The results of my trial are shown in the table. As with any trial, the results are site-specific. The description of performance and flavour is based on how well each variety did in my garden, in the particular (and strange) growing conditions of 2017. I hope the descriptions will encourage readers to consider trying a few new varieties of lettuce in the future.
Keep it cool!
Lettuce is a cool-temperature crop. Although it germinates best at around 20C, the preferred growing temperature is 15C. It can, however, germinate at much lower temperatures and even survive frosts. At higher temperatures, it is likely to bolt.

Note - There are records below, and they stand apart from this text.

(** A canary is a safe, proper subset: whenever the selection reports no
    error, the targets are a non-empty set of distinct connected instances, all
    accepting remote config, healthy and with a fresh heartbeat, and there are
    strictly fewer of them than eligible instances. *)
Theorem selected_targets_are_safe wlID labels bound instances now1 now2 sel :
  NoDup (map InstanceUID instances) ->
  let r := selectCanaryTargets wlID labels bound instances now1 now2 sel in
  sr_errors r = [] ->
  sr_targets r <> [] /\ NoDup (map ct_InstanceUID (sr_targets r)) /\ sr_reasons r = [] /\
  (length (sr_targets r) < length (canaryEligibleInstances now1 instances))%nat /\
  forall t, t ∈ sr_targets r -> exists i, i ∈ instances /\ ct_InstanceUID t = InstanceUID i /\
    canaryInstanceEligible now2 i = true /\ ct_StopReason t = "".
Proof.
  intros Hn. cbn zeta. intros Hr.
  destruct (selection_safe _ _ _ _ _ _ _ Hn Hr) as (selected & [Hin Hnd] & Hne & Hlen & Hfit & -> & ->).
  split_and!.
  - by destruct selected.
  - by rewrite map_map.
  - done.
  - by rewrite length_map.
  - intros t (i & -> & Hi)%list_elem_of_fmap. exists i. split_and!; [auto|done| |done].
    destruct (proj1 (Forall_forall _ _) Hfit i Hi) as (H1 & H2 & H3).
    unfold canaryInstanceEligible. by rewrite H1, H2, H3.
Qed.

(** The strategy [label_selector] never yields a canary: it selects every
    eligible instance or none, and both are refused. *)
Theorem label_selector_never_selects wlID labels bound instances now1 now2 sel :
  cs_Strategy sel = "label_selector" ->
  sr_errors (selectCanaryTargets wlID labels bound instances now1 now2 sel) <> [].
Proof.
  intros Hs. unfold selectCanaryTargets, choose_instances. rewrite Hs. cbn [String.eqb Ascii.eqb Bool.eqb].
  simpl. destruct (labelsMatch _ _); [|done]. case_if; [done|].
  destruct (Nat.eqb (length (sr_errors _)) 0) eqn:Ez; simpl.
  - by rewrite Nat.leb_refl.
  - intros Hr. by rewrite Hr in Ez.
Qed.

(** ** Sending *)

Lemma push_all_spec v w content uids :
  exists sent rest, uids = sent ++ rest /\
    (push_all v w content uids).1 =
      mkWorld (cw_canaries w) (cw_configs w) (cw_sent w ++ map (fun u => (u, content)) sent) (cw_audit w) /\
    ((push_all v w content uids).2 = None -> rest = []) /\
    (forall uid, (push_all v w content uids).2 = Some uid -> exists rest', rest = uid :: rest').
Proof.
  revert w. induction uids as [|uid uids IH]; intros w; cbn [push_all].
  - exists [], []. simpl. rewrite app_nil_r. by destruct w.
  - destruct (ev_push v uid) as [e|].
    + exists [], (uid :: uids). simpl. rewrite app_nil_r. split_and!; [done|by destruct w|done|].
      intros u [= <-]. eauto.
    + destruct (IH (mkWorld (cw_canaries w) (cw_configs w) (cw_sent w ++ [(uid, content)]) (cw_audit w)))
        as (sent & rest & -> & -> & H1 & H2).
      exists (uid :: sent), rest. simpl. rewrite <-app_assoc. done.
Qed.

Lemma emit_sent v w a : cw_sent (emit v w a).1 = cw_sent w /\ cw_canaries (emit v w a).1 = cw_canaries w /\
  cw_configs (emit v w a).1 = cw_configs w.
Proof. unfold emit. by destruct (ev_audit v a). Qed.

(** What a loaded canary in a promotable state says of its row. *)
Definition promotable (v : cenv) (w : world) (workloadID canaryID : string) (row : CanaryStatus) : Prop :=
  cw_canaries w !! canaryID = Some row /\ ca_WorkloadID row = workloadID /\
  ca_Status row = CanaryStatusSucceeded /\ ev_alert v = false /\
  Forall (fun t => ct_Status t = "applied" /\ ct_StopReason t = "" /\
    exists i, i ∈ ev_instances v /\ InstanceUID i = ct_InstanceUID t /\ Healthy i = true /\
      stale_heartbeat (ev_now1 v) i = false) (ca_Targets row).

Lemma observe_same now known t :
  ct_StopReason (observe_target now known t).1 = "" ->
  observe_target now known t = (t, false) /\ exists i, known !! ct_InstanceUID t = Some i /\
    Healthy i = true /\ stale_heartbeat now i = false.
Proof.
  unfold observe_target. destruct (known !! _) as [i|]; [|done].
  destruct (Healthy i) eqn:Eh; simpl; [|done]. destruct (stale_heartbeat now i) eqn:Es; simpl; [done|eauto].
Qed.

Lemma load_promotable v w wid cid w' status :
  loadCanaryWithHealth v w wid cid = (w', Ok (Some status)) ->
  ca_Status status = CanaryStatusSucceeded -> ca_StopReasons status = [] ->
  cc_Applied (ca_Counts status) = Z.of_nat (length (ca_Targets status)) ->
  exists row, promotable v w wid cid row /\ w' = w /\ status = Recount row.
Proof.
  unfold loadCanaryWithHealth, GetCanaryStatus. destruct (ev_get v); [|done].
  destruct (cw_canaries w !! cid) as [row|] eqn:Er; [|done].
  destruct (ca_WorkloadID row =s wid) eqn:Ew; [|done]. reflect_bools.
  cbn [Recount ca_Targets]. set (seen := map (observe_target (ev_now1 v) (by_uid (ev_instances v))) (ca_Targets row)).
  destruct (ev_alert v) eqn:Ea.
  { destruct (negb _ && _); intros Hload Hst; apply (f_equal snd) in Hload; by injection Hload as <-. }
  destruct (negb _ && _) eqn:Eb.
  { intros Hload Hst. apply (f_equal snd) in Hload. by injection Hload as <-. }
  intros Hload Hst Hrs Happ.
  assert (target_reasons (map fst seen) = []) as Hnil.
  { destruct (existsb snd seen); apply (f_equal snd) in Hload; injection Hload as <-; exact Hrs. }
  apply target_reasons_nil in Hnil. rewrite Forall_map in Hnil.
  unfold seen in Hnil. rewrite Forall_map in Hnil.
  assert (seen = map (fun t => (t, false)) (ca_Targets row)) as Hseen.
  { unfold seen. apply map_ext_Forall. eapply Forall_impl; [exact Hnil|]. intros t Ht. by apply observe_same. }
  assert (existsb snd seen = false) as Hex.
  { rewrite Hseen. clear. induction (ca_Targets row); done. }
  rewrite Hex in Hload. injection Hload as <- <-. rewrite Hseen, map_map, map_id in *.
  cbn [Recount set_targets ca_Status ca_Counts ca_Targets] in Happ, Hst.
  destruct (fold_count (ca_Targets row) zero_counts) as (H1 & _). rewrite H1 in Happ.
  apply tally_all in Happ. exists row. split_and!; [|done|done].
  split_and!; [done..|]. apply Forall_forall. intros t Ht.
  pose proof (proj1 (Forall_forall _ _) Hnil t Ht) as Ho. simpl in Ho.
  apply observe_same in Ho as Ho'. destruct Ho' as [He (i & Hi & Hh & Hs)]. rewrite He in Ho.
  apply by_uid_Some in Hi as [Hin Hu].
  split_and!; [by apply (proj1 (Forall_forall _ _) Happ)|done|by exists i].
Qed.

(** The configs sent from [w] to [w']. *)
Definition sent_between (w w' : world) (new : list (string * string)) : Prop := cw_sent w' = cw_sent w ++ new.

Lemma load_sent v w wid cid : cw_sent (loadCanaryWithHealth v w wid cid).1 = cw_sent w.
Proof.
  unfold loadCanaryWithHealth. destruct (GetCanaryStatus _ _ _ _) as [[c|]|]; [|done..].
  repeat case_match; simplify_eq; try done; simpl; by rewrite (proj1 (emit_sent _ _ _)).
Qed.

I provide shade for lettuce and spinach by strategic planting. When temperatures are still cool in the spring and early summer, I want the greens to have full sun to get started but have shade when weather gets hot later in the summer. So, I plant peas, pole beans or other tall plants on the south side of the greens. The spacing between the companion plant and the lettuce (and between lettuce plants) depends on whether I plan to harvest greens as baby lettuce or as full-sized heads. On a larger-scale, growers can use shade cloth.
For fall crops of lettuce and other heat-sensitive crops, starting the plants is more of a challenge because seeds are sown when the weather is hot. For these crops, I want shade for the first few weeks of growth in August and early September, and then I want more sun as the temperatures drop and days get shorter. So, I plant the lettuce in the shade of an existing crop and then harvest the other crop later. Cover crops are great for providing shade. I can plant the lettuce next to a nearly mature cover crop of oats or buckwheat, and then either cut or incorporate the cover crop a few weeks later.
To keep the seed a bit cooler, I plant late crops into furrows 1.5 to 2 inches deep before a few days of overcast, drizzly weather is expected without covering or tamping the seed. The rain washes enough soil over the seed to cover it and I feel that the furrows keep the soil a bit cooler (given that warm air rises and the furrow provides a bit of shading in the low light of late summer).